So offer something new.
I’d honestly love to hear examples of play from 5e games that highlight how folks fight railroading or how certain rules or applications of rules impact railroading or resist it.
I’ve shared some examples in this and other recent threads. When I have, there’s been a variety of opinions on them, but the discussion has always been civil.
Do you have any examples you can think of from your recent games? Either as player or GM?
Sure.
So I'll start with one important piece of background information on myself. I tend to dislike highly sandboxy video game RPG's, because I tend to spend alot of time self-exploring the world instead of following any quest or side quest lines. Total freedom for me in such video games tends to yield unfun results. I need a direction to be going in.
So my first few experiences with sandbox D&D weren't very successful. The DM would give us some choices and I felt I had no good context to judge the choices which then made the whole gameplay feel rather meh to me.
However, I have learned to be more proactive and let small minor differences characterization and improv amplify themselves enough to make a decision and trust the DM will sort the rest out well enough. The DM has also learned to provide more immediate hooks that I can care about.
For example, in a recent game the starting premise restricted us to being humans in a small secure village with limited contact with anything outside our safe magically shielded and secure place. For me this was great as it gave me something to care about - that village. My decisions could be centered around doing what was best for them within the confines of my characterization. This was a fairly deadly game so I ended up playing multiple characters throughout it as I had quite a few PC's die. However, character deaths were often made to feel special so that wasn't actually a negative. One important thing to understand is that the GM had created magical shards that when found we could use to buff an item or our characters abilities. Was a really cool mechanic but possibly a bit overtuned.

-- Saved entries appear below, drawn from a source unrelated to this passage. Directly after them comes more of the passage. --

(** The phases that come before the load: extraction, input validation,
    transformation, output validation. *)
Definition fases_previas (e : EjecutorPipeline) (parametros : Parametros)
  : Accion (list Registro * list Registro) :=
  hacer datos_extraidos <- _ejecutar_extraccion e parametros ;;
  hacer u <- (if ConfiguracionPipeline.validar_entrada (configuracion e)
              then _ejecutar_validacion_entrada e datos_extraidos
              else devolver tt) ;;
  hacer datos_transformados <- _ejecutar_transformacion e datos_extraidos ;;
  hacer u <- (if ConfiguracionPipeline.validar_salida (configuracion e)
              then _ejecutar_validacion_salida e datos_transformados
              else devolver tt) ;;
  devolver (datos_extraidos, datos_transformados).

Definition cuerpo (e : EjecutorPipeline) (parametros : Parametros) : Accion Fases :=
  hacer previas <- fases_previas e parametros ;;
  hacer archivos_generados <- _ejecutar_carga e (snd previas) ;;
  hacer metricas <- (fun w => (w, calcular_metricas_calidad (snd previas))) ;;
  devolver {| datos_extraidos := fst previas;
              datos_transformados := snd previas;
              archivos_generados := archivos_generados;
              metricas := metricas |}.

Definition len (l : list Registro) : Z := Z.of_nat (List.length l).

(** [EjecutorPipeline.ejecutar] *)
Definition ejecutar (e : EjecutorPipeline) (parametros : Parametros)
  : Mundo -> Mundo * ResultadoPipeline :=
  fun w =>
    let fecha_inicio := utcnow w in
    match cuerpo e parametros w with
    | (w', Ok f) =>
        let fecha_fin := utcnow w' in
        (w', {| nombre_pipeline := ConfiguracionPipeline.nombre_pipeline (configuracion e);
                fecha_inicio := fecha_inicio;
                fecha_fin := fecha_fin;
                duracion_segundos := fecha_fin - fecha_inicio;
                registros_procesados := len (datos_extraidos f);
                registros_exitosos := len (datos_transformados f);
                registros_fallidos := len (datos_extraidos f) - len (datos_transformados f);
                tasa_exito :=
                  match datos_extraidos f with
                  | [] => 0
                  | _ => inject_Z (len (datos_transformados f))
                         / inject_Z (len (datos_extraidos f))
                  end;
                completitud_datos := completitud (metricas f);
                consistencia_datos := consistencia (metricas f);
                precision_datos := precision (metricas f);
                errores := [];
                advertencias := [];
                archivos_salida := archivos_generados f;
                reportes_generados := [] |})
    | (w', Error ex) =>
        let fecha_fin := utcnow w' in
        (w', {| nombre_pipeline := ConfiguracionPipeline.nombre_pipeline (configuracion e);
                fecha_inicio := fecha_inicio;
                fecha_fin := fecha_fin;
                duracion_segundos := fecha_fin - fecha_inicio;
                registros_procesados := 0;
                registros_exitosos := 0;
                registros_fallidos := 0;
                tasa_exito := 0;
                completitud_datos := 0;
                consistencia_datos := 0;
                precision_datos := 0;
                errores := [mensaje ex];
                advertencias := [];
                archivos_salida := [];
                reportes_generados := [] |})
    end.

(** Some registered extractor raises during the run that starts in [w]:
    the extractors before it return, it raises [ex] and leaves [w']. *)
Inductive extractor_lanza (parametros : Parametros)
  : list ExtractorBase -> Mundo -> Mundo -> Excepcion -> Prop :=
| lanza_este : forall x xs w w' ex,
    x parametros w = (w', Error ex) ->
    extractor_lanza parametros (x :: xs) w w' ex
| lanza_otro : forall x xs w w1 datos w' ex,
    x parametros w = (w1, Ok datos) ->
    extractor_lanza parametros xs w1 w' ex ->
    extractor_lanza parametros (x :: xs) w w' ex.

End Orquestador.

Arguments devolver {Mundo A} a.
Arguments encadenar {Mundo A B} m k.
Arguments validar_entrada {Mundo} v.
Arguments validar_salida {Mundo} v.
Arguments configuracion {Mundo} e.
Arguments extractores {Mundo} e.
Arguments transformadores {Mundo} e.
Arguments cargadores {Mundo} e.
Arguments validadores {Mundo} e.
Arguments nuevo_ejecutor {Mundo} c.
Arguments agregar_extractor {Mundo} e x.
Arguments agregar_transformador {Mundo} e t.
Arguments agregar_cargador {Mundo} e c.
Arguments agregar_validador {Mundo} e v.
Arguments extraer_con {Mundo} xs parametros datos_extraidos.
Arguments validar_con {Mundo} hook vs datos.
Arguments transformar_con {Mundo} ts datos_transformados.
Arguments cargar_con {Mundo} cs datos archivos_generados.
Arguments _ejecutar_extraccion {Mundo} e parametros.
Arguments _ejecutar_validacion_entrada {Mundo} e datos.
Arguments _ejecutar_validacion_salida {Mundo} e datos.
Arguments _ejecutar_transformacion {Mundo} e datos.
Arguments _ejecutar_carga {Mundo} e datos.
Arguments fases_previas {Mundo} e parametros.
Arguments cuerpo {Mundo} e parametros.
Arguments ejecutar {Mundo} utcnow e parametros.
Arguments extractor_lanza {Mundo} parametros xs w w' ex.

(** A cleansing transformer as a collaborator of the orchestrator: it does
    not touch the state of the world. *)
Definition TransformadorLimpieza {Mundo : Type}
    (repr_racional : Q -> string)
    (moda_objeto : list Valor -> option Valor)
    (normalizar_columna_fecha : ConfigFechas -> list Valor -> option (list Valor))
    (c : Configuracion) : TransformadorBase Mundo :=
  fun datos w => (w, transformar repr_racional moda_objeto normalizar_columna_fecha c datos).

(** ** Scenarios

    Concrete collaborators, configurations and record sets on which the
    statements below are evaluated.  The world of these scenarios is the
    number of collaborator calls made so far, which is also what the clock
    shows. *)

Definition reloj (w : nat) : Q := inject_Z (Z.of_nat w).

Definition registro_1 : Registro := [("id", VInt 1)].

Definition extractor_fijo (datos : list Registro) : ExtractorBase nat :=
  fun _ w => (S w, Ok datos).

(** An extractor that answers its first call and raises from the second
    call on. *)
Definition extractor_agotable : ExtractorBase nat :=
  fun _ w =>
    match w with
    | O => (S w, Ok [registro_1])
    | S _ => (S w, Error {| tipo := "ErrorExtraccion"; mensaje := "fuente agotada" |})
    end.

Definition transformador_duplica : TransformadorBase nat :=
  fun datos w => (S w, Ok (datos ++ datos)%list).

Definition transformador_descarta : TransformadorBase nat :=
  fun datos w => (S w, Ok []).

Definition cargador_falla : CargadorBase nat :=
  fun _ w => (S w, Error {| tipo := "ErrorCarga"; mensaje := "destino no disponible" |}).

Definition config_demo : ConfiguracionPipeline.t := ConfiguracionPipeline.por_defecto "demo".

Definition ejecutor_extractor_agotable : EjecutorPipeline nat := {|
  configuracion := config_demo;
  extractores := [extractor_agotable; extractor_agotable];
  transformadores := []; cargadores := []; validadores := []
|}.

Definition ejecutor_un_agotable : EjecutorPipeline nat := {|
  configuracion := config_demo;
  extractores := [extractor_agotable];
  transformadores := []; cargadores := []; validadores := []
|}.

Definition ejecutor_cargador_falla : EjecutorPipeline nat := {|
  configuracion := config_demo;
  extractores := [extractor_fijo [registro_1]];
  transformadores := []; cargadores := [cargador_falla]; validadores := []
|}.

Definition ejecutor_duplica : EjecutorPipeline nat := {|
  configuracion := config_demo;
  extractores := [extractor_fijo [registro_1]];
  transformadores := [transformador_duplica]; cargadores := []; validadores := []
|}.

Definition ejecutor_descarta : EjecutorPipeline nat := {|
  configuracion := config_demo;
  extractores := [extractor_fijo [registro_1]];
  transformadores := [transformador_descarta]; cargadores := []; validadores := []
|}.

(** Stand-ins for the three library functions of [Limpieza].  None of them
    decides a scenario below: no float is printed, no object column is
    imputed, and the only text column offered to the date pipeline holds
    the value ["x"], which is not a date. *)
Definition repr_de_prueba (q : Q) : string :=
  str_de_Z (Qnum (Qred q)) ++ "/" ++ str_de_Z (Zpos (Qden (Qred q))).
Definition moda_de_prueba (vals : list Valor) : option Valor :=
  List.find (fun v => negb (es_nulo v)) vals.
Definition fechas_de_prueba (c : ConfigFechas) (vals : list Valor)
  : option (list Valor) := None.

Definition transformar_de_prueba : Configuracion -> list Registro -> Resultado (list Registro) :=
  transformar repr_de_prueba moda_de_prueba fechas_de_prueba.

Definition texto_deshabilitado : ConfigTexto :=
  {| texto_habilitada := false; minusculas := true; eliminar_espacios := true;
     eliminar_caracteres_especiales := false; normalizar_acentos := true |}.
Definition fechas_deshabilitadas : ConfigFechas :=
  {| fechas_habilitada := false; formato_entrada := "auto";
     formato_salida := "%Y-%m-%d %H:%M:%S"; zona_horaria := "UTC" |}.
Definition outliers_deshabilitado : ConfigOutliers :=
  {| outliers_habilitado := false; metodo := "iqr"; factor := 3 # 2;
     columnas_numericas := None |}.
Definition duplicados_deshabilitado : ConfigDuplicados :=
  {| duplicados_habilitado := false; mantener := "primero"; subset := None |}.
Definition duplicados_primero : ConfigDuplicados :=
  {| duplicados_habilitado := true; mantener := "primero"; subset := None |}.
Definition validacion_deshabilitada : ConfigValidacion :=
  {| validacion_habilitada := false; rangos_numericos := [];
     valores_permitidos := []; longitud_texto := [] |}.
Definition nulos_con (e : string) : ConfigNulos :=
  {| estrategia := e; imputacion := "media"; valor_fijo := None |}.

(** Null strategy "marcar", every optional stage switched off. *)
Definition config_marcar : Configuracion := {|
  cfg_manejo_nulos := Some (nulos_con "marcar");
  cfg_manejo_outliers := Some outliers_deshabilitado;
  cfg_manejo_duplicados := Some duplicados_deshabilitado;
  cfg_normalizacion_texto := Some texto_deshabilitado;
  cfg_normalizacion_fechas := Some fechas_deshabilitadas;
  cfg_validacion_datos := Some validacion_deshabilitada
|}.

(** Null strategy "eliminar", only the outlier stage (IQR, 1.5) on. *)
Definition config_solo_outliers : Configuracion := {|
  cfg_manejo_nulos := Some (nulos_con "eliminar");
  cfg_manejo_outliers := None;
  cfg_manejo_duplicados := Some duplicados_deshabilitado;
  cfg_normalizacion_texto := Some texto_deshabilitado;
  cfg_normalizacion_fechas := Some fechas_deshabilitadas;
  cfg_validacion_datos := Some validacion_deshabilitada
|}.

(** Null strategy "eliminar", duplicates "primero", the rest off. *)
Definition config_eliminar_primero : Configuracion := {|
  cfg_manejo_nulos := Some (nulos_con "eliminar");
  cfg_manejo_outliers := Some outliers_deshabilitado;
  cfg_manejo_duplicados := Some duplicados_primero;
  cfg_normalizacion_texto := Some texto_deshabilitado;
  cfg_normalizacion_fechas := Some fechas_deshabilitadas;
  cfg_validacion_datos := Some validacion_deshabilitada
|}.

(** The end-to-end scenario: null strategy "eliminar", duplicates
    "primero", outliers disabled; the sections that are not given take
    their defaults. *)
Definition config_escenario : Configuracion := {|
  cfg_manejo_nulos := Some (nulos_con "eliminar");
  cfg_manejo_outliers := Some outliers_deshabilitado;
  cfg_manejo_duplicados := Some duplicados_primero;
  cfg_normalizacion_texto := None;
  cfg_normalizacion_fechas := None;
  cfg_validacion_datos := None
|}.

Definition datos_escenario : list Registro :=
  [ [("a", VInt 1); ("b", VStr "X")];
    [("a", VNone); ("b", VStr "x")];
    [("a", VInt 1); ("b", VStr "X")] ].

Some examples of how player decisions drove play.
The great old one warlock founded a cult/church in our town for the great old one. Part of that process involved him taking one of the magical shards and jabbing himself in the chest with it, which later on caused a large center eye and some eyestalk-esque things to grow from him. This granted him some supernatural abilities which allowed his influence to grow and many townsfolk heeded his words. He picked the churches tenets. Etc. His church became a backdrop for future adventures and future characters to interact with (after the TPK we played new PC's in this same world some 200 years later).
My wizard had a very mad scientist vibe that would push toward anything mysterious to learn more of it. He would 'experiment' to see what worked. He took detailed notes of everything. He imbued his book of notes and spells with a magical shard and when he died a fragment of his consciousness moved over to the spellbook which created a really cool book of knowledge type item that could display information when the players asked about something.
Or consider the time we were exploring and first encountered the underground dwarves. One of the PC's introduced them to alcohol which was quite entertaining. They were having problems with some underground burrowing creatures. We aided them (hopes of forming an alliance between them and our village). My character was a monk at the time and we had previously found a strong magical spear. We learned it was actually a sacred weapon to the dwarves. So after helping the dwarves drive out the enemies and position themselves to fight and win a war against those creatures I had the choice to give them back the spear. I did so and it helped secure the alliance and opened up dwarves as a playable race for our future characters.
Or the time where we were transported to a dying world with tieflings (their sun god was dying). There was a way to save his people but one of us would have to stay behind. No one had to make that decision but one of the players did. PC death.
Or when I played my tempest cleric and I asked the DM what the weather was and had my PC make omens based on the weather and other natural happenings. The DM jumped on that opportunity and often gave my character hints through weather happenings.
The experience was very organic. I cannot say how much the DM had preplanned and how much he improvised, but regardless - my choices mattered, the other players choices mattered, we could shape play based on our characters and their decisions and I'm sure with different characters some radically different things would have happened.